Univision sold Gizmodo Media Group and The Onion, reportedly for less than $50 million, to private-equity firm Great Hill Partners and Spanfeller, who owns a minority stake in the company. The broadcaster had paid $135 million for only the former Gawker Media properties two and half years ago in a bankruptcy auction.

G/O Media’s properties are Gizmodo, Jalopnik, Jezebel, Deadspin, Lifehacker, Kotaku, Splinter and The Root; and The Onion, which includes its flagship satire publication, entertainment outlet A.V. Club, ClickHole and The Takeout.
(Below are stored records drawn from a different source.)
(* ===== verification/LaunchSample.v ===== *)
(** * A profile is launched

    The plan for the bundle of ProfileSample, the command line that the workload guest
    sees, and the agreement of host and guests applied there. *)

From stdpp Require Import gmap.
From S2P Require Import Prelude RustStr Utf8 ByteOrder ManagedPath Memory Cpu ProtocolError Payload HexText.
From S2P Require Import HostError HostFiles Parameters GuestConfig Profile ProfileFiles ProfileSample Launch.

Module SampleLaunch.
Definition profile : VerifiedProfile.t :=
  match SampleBundle.bundle as b return match b with Ok _ => VerifiedProfile.t | _ => unit end with
  | Ok p => p
  | _ => tt
  end.

Definition paths : RunPaths.t :=
  RunPaths.mk (bs "/run/pocket/uml") (bs "/run/pocket/tmp") (bs "/run/pocket/root.cow") (bs "/run/pocket/net") (bs "run-1").

Definition memory : Memory.ParsedMemory := Memory.parsed_memory (256 * 1048576).

Definition inputs : LaunchInputs.t :=
  LaunchInputs.mk profile 2 paths (bs "/store/base.ext4") (Cpu.validated_cpu_request 1 false) (Memory.validated_memory memory)
    5000000000 false true.

Definition plan : option LaunchPlan.t := match build_launch_plan 42 inputs with Ok plan => Some plan | _ => None end.

Definition command : list bytes := from_option LaunchPlan.uml_command [] plan.

(** What is left of the command when UML has taken its sizes *)
Definition line : bytes := join x20 (filter (λ word, ¬ GuestConfig.is_leaked word) (drop 1 command)).

Lemma boot_contracts_agree_witness :
  ∃ p, build_launch_plan 42 inputs = Ok p ∧ bs "ssl5=fd:16,fd:16" ∈ LaunchPlan.uml_command p ∧
  GuestConfig.parse_cmdline (λ _, None) "x86_64" id line =
  Ok (workload_config (VerifiedProfile.manifest profile) 1 (256 * 1048576)).
Proof.
  assert (is_Some plan) as [p Hp] by (apply (bool_decide_unpack _); vm_compute; exact I). unfold plan in Hp.
  destruct (build_launch_plan 42 inputs) as [p'| |] eqn:Hplan; [|done..]. injection Hp as ->.
  exists p. assert (LaunchPlan.uml_command p = command) as Hcommand by (unfold command, plan; by rewrite Hplan).
  split; [done|]. split; [rewrite Hcommand; apply (bool_decide_unpack _); vm_compute; exact I|].
  assert (validate_manifest (VerifiedProfile.manifest profile) =
    Ok (VerifiedProfile.cpu_profile profile, VerifiedProfile.memory_policy profile)) as Hm by (vm_compute; reflexivity).
  assert (is_absolute (VerifiedArtifact.path (VerifiedProfile.uml profile))) as Ha by reflexivity.
  assert (MemoryManifest.effective_max_memory_bytes (ProfileManifest.memory (VerifiedProfile.manifest profile)) < u64_bound)%N as Hs
    by (vm_compute; reflexivity).
  destruct (boot_contracts_agree 42 (λ _, None) id profile Hm Ha Hs) as [H _].
  apply (H inputs p 1%N memory line (workload_config (VerifiedProfile.manifest profile) 1 (256 * 1048576)));
    [reflexivity|vm_compute; reflexivity|vm_compute; reflexivity|exact Hplan| |].
  - unfold carries. rewrite Hcommand. vm_compute. reflexivity.
  - split; [apply (bool_decide_unpack _); vm_compute; exact I|]. split; [vm_compute; reflexivity|reflexivity].
Defined.
End SampleLaunch.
The sites reach about 100 million unique monthly visitors, although the audience is less than 80 million after backing out third-party sites that are part of the group’s ad network.
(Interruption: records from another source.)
Lemma poll_timeout_bound s d :
  Engine.shutdown (engine s) = Some d → Shutdown.escalated d = false →
  after s (poll_timeout_ms history s).2 [] ∧ clock (poll_timeout_ms history s).2 = S (clock s) ∧
  (0 ≤ (poll_timeout_ms history s).1 ≤ Z.of_N I32_MAX)%Z ∧
  (Z.of_N (now (clock s)) + 1000000 * (poll_timeout_ms history s).1 ≤
   Z.max (Z.of_N (now (clock s))) (Z.of_N (Shutdown.deadline d)))%Z.
Proof.
  intros Hd He. unfold poll_timeout_ms. rewrite Hd, He. pose proof (after_tick history s) as Ha. unfold tick, now in *.
  cbn [snd] in Ha. split; [by case_decide|]. split; [by case_decide|]. set (t0 := Moment.now (history (clock s))). cbn [fst].
  case_decide as Hr; cbn [fst]; [unfold I32_MAX; lia|].
  assert (1000000 * ((Shutdown.deadline d - t0) / 1000000) ≤ Shutdown.deadline d - t0)%N as Hdiv by (by apply N.Div0.mul_div_le).
  generalize dependent ((Shutdown.deadline d - t0) / 1000000)%N. intros ms Hms. assert (0 < I32_MAX)%N by (by unfold I32_MAX). split; lia.
Qed.

(** Before the wait: no time is left only when SIGKILL has been sent. *)
Lemma maybe_escalate_timely start s :
  timely start s → timely start (maybe_escalate io_text history s) ∧
  ∀ d, Engine.shutdown (engine (maybe_escalate io_text history s)) = Some d → Shutdown.escalated d = false →
    ∃ c, clock (maybe_escalate io_text history s) = S c ∧ (now c < Shutdown.deadline d)%N ∧ ∀ k, start = Some k → k < c.
Proof.
  intros Hs. unfold maybe_escalate. destruct (Engine.shutdown (engine s)) as [d|] eqn:Hd; [|split; [done|congruence]].
  destruct (Shutdown.escalated d) eqn:He; [split; [done|congruence]|]. unfold tick.
  assert (timely start (state (engine s) (S (clock s)) (events s))) as Hs0 by (by eapply timely_quiet, (after_tick history)).
  pose proof (timely_start _ _ Hs) as Hst. rewrite Hd in Hst. case_decide as Hl.
  - split.
    + apply escalate_timely; [done|]. intros k ->. left. exists (clock s). injection Hst as Hst. cbn [clock].
      pose proof (timely_called _ _ Hs k eq_refl). unfold now in *. split; [lia|]. by rewrite <- Hst.
    + intros d' Hd' He'. exfalso. revert Hd'. unfold escalate. cbn [engine]. rewrite Hd, He. cbv zeta.
      destruct (signal_immediate_children _ _ _ _) as [d2 s2] eqn:H2. apply phase_after in H2 as (_ & _ & _ & _ & H2). cbn in H2.
      cbn. congruence.
  - split; [done|]. cbn [engine]. intros d' Hd' _. rewrite Hd in Hd'. injection Hd' as <-. exists (clock s).
    split_and!; [done|unfold now; lia|]. intros k Hk. by apply (timely_called _ _ Hs).
Qed.
(* ===== verification/ManifestWalk.v ===== *)
(** * The two walks agree

    The builder and the validator of ManifestTree, over the same file system as two mounts
    show it: directories and attributes may be listed in another order, files read in other
    pieces and inodes numbered differently.  Both walks then succeed or both fail, and their
    digests and counts are the same. *)

From stdpp Require Import gmap.
From S2P Require Import Prelude RustStr ByteOrder ErrorCode ManagedPath ProtocolError Payload Sha256 BuilderManifest BuilderMessage NoPanic GuestErrors Agree ManifestTree ManifestChunks ManifestReturns.

#[local] Arguments bs : simpl never.

(** ** Two views of one file system *)
Definition io_alike {A B} (R : A → B → Prop) (x : io_error + A) (y : io_error + B) : Prop :=
  match x, y with inr a, inr b => R a b | inl _, inl _ => True | _, _ => False end.

(** What the reads of a file deliver, unless one of them fails *)
Fixpoint content_of (reads : list (io_error + bytes)) : option bytes :=
  match reads with
  | [] | inr [] :: _ => Some []
  | inl _ :: _ => None
  | inr piece :: reads => app piece <$> content_of reads
  end.

Definition inode (m : NodeMetadata.t) : N * N := (NodeMetadata.dev m, NodeMetadata.ino m).

(** The same node, with another inode number *)
Definition same_node (m n : NodeMetadata.t) : Prop :=
  n = NodeMetadata.mk (NodeMetadata.file_type m) (NodeMetadata.dev n) (NodeMetadata.ino n) (NodeMetadata.nlink m)
        (NodeMetadata.mode m) (NodeMetadata.uid m) (NodeMetadata.gid m) (NodeMetadata.size m) (NodeMetadata.rdev m)
        (NodeMetadata.mtime m) (NodeMetadata.mtime_nsec m).

(** The same names in some order, or an error in both listings *)
Definition same_listing (l k : list (io_error + bytes)) : Prop :=
  (∃ names names', l = inr <$> names ∧ k = inr <$> names' ∧ names ≡ₚ names') ∨
  ((∀ names, l ≠ inr <$> names) ∧ ∀ names, k ≠ inr <$> names).

Definition same_names (a b : bytes) : Prop :=
  len a = len b ∧ last a = last b ∧ split x00 (removelast a) ≡ₚ split x00 (removelast b).

Record same_tree (F G : Tree.t) (rootF rootG : bytes) : Prop := {
  st_roots : (x00 ∉ rootF) ∧ x00 ∉ rootG;
  st_metadata rel : io_alike same_node (Tree.symlink_metadata F (path_from_relative rootF rel)) (Tree.symlink_metadata G (path_from_relative rootG rel));
  st_inodes rel rel' m m' n n' :
    Tree.symlink_metadata F (path_from_relative rootF rel) = inr m → Tree.symlink_metadata F (path_from_relative rootF rel') = inr m' →
    Tree.symlink_metadata G (path_from_relative rootG rel) = inr n → Tree.symlink_metadata G (path_from_relative rootG rel') = inr n' →
    inode m = inode m' ↔ inode n = inode n';
  st_listing rel : io_alike same_listing (Tree.read_dir F (path_from_relative rootF rel)) (Tree.read_dir G (path_from_relative rootG rel));
  st_target rel : io_alike (=) (Tree.read_link F (path_from_relative rootF rel)) (Tree.read_link G (path_from_relative rootG rel));
  st_content rel :
    io_alike (λ r s, content_of r = content_of s) (Tree.open F (path_from_relative rootF rel)) (Tree.open G (path_from_relative rootG rel));
  st_names_size rel : io_alike (=) (Tree.xattr_names_size F (path_from_relative rootF rel)) (Tree.xattr_names_size G (path_from_relative rootG rel));
  st_names rel : io_alike same_names (Tree.xattr_names F (path_from_relative rootF rel)) (Tree.xattr_names G (path_from_relative rootG rel));
  st_value_size rel name :
    io_alike (=) (Tree.xattr_value_size F (path_from_relative rootF rel) name) (Tree.xattr_value_size G (path_from_relative rootG rel) name);
  st_value rel name :
    io_alike (=) (Tree.xattr_value F (path_from_relative rootF rel) name) (Tree.xattr_value G (path_from_relative rootG rel) name);
}.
Spanfeller had said in an interview with Variety that he had no plans to make significant layoffs at the company, but that G/O Media would be “looking to run things more efficiently.”

In the memo to staff Tuesday, Spanfeller said G/O Media will be hiring across the operations, including content producers, sales staff and development team, including plans to “invest heavily in our Kinja platform.”

Most recently, Spanfeller built and sold Spanfeller Media Group, whose properties included The Daily Meal and The Active Times, in December 2016 to Tribune Publishing Co. (then called Tronc).

At G/O Media, Spanfeller recently hired CTO Jesse Knight, who was CTO/CIO of Vice Media from 2012-17, and CFO Tom Callahan, who most recently was CFO of BandLab Technologies (where he helped support media operations and manage its investment in Rolling Stone, now owned by Penske Media Corp., the parent company of Variety) and previously worked with Spanfeller at Forbes Media.

Univision bought the Gawker Media assets in a bankruptcy auction (excluding Gawker.com), after Gawker Media was sued into bankruptcy by Silicon Valley billionaire Peter Thiel. Univision acquired a 40% stake in The Onion in January 2017 for an undisclosed amount. Separately, Gawker is slated to relaunch this year under Bustle Digital Group, after CEO Bryan Goldberg paid $1.35 million for the media gossip blog.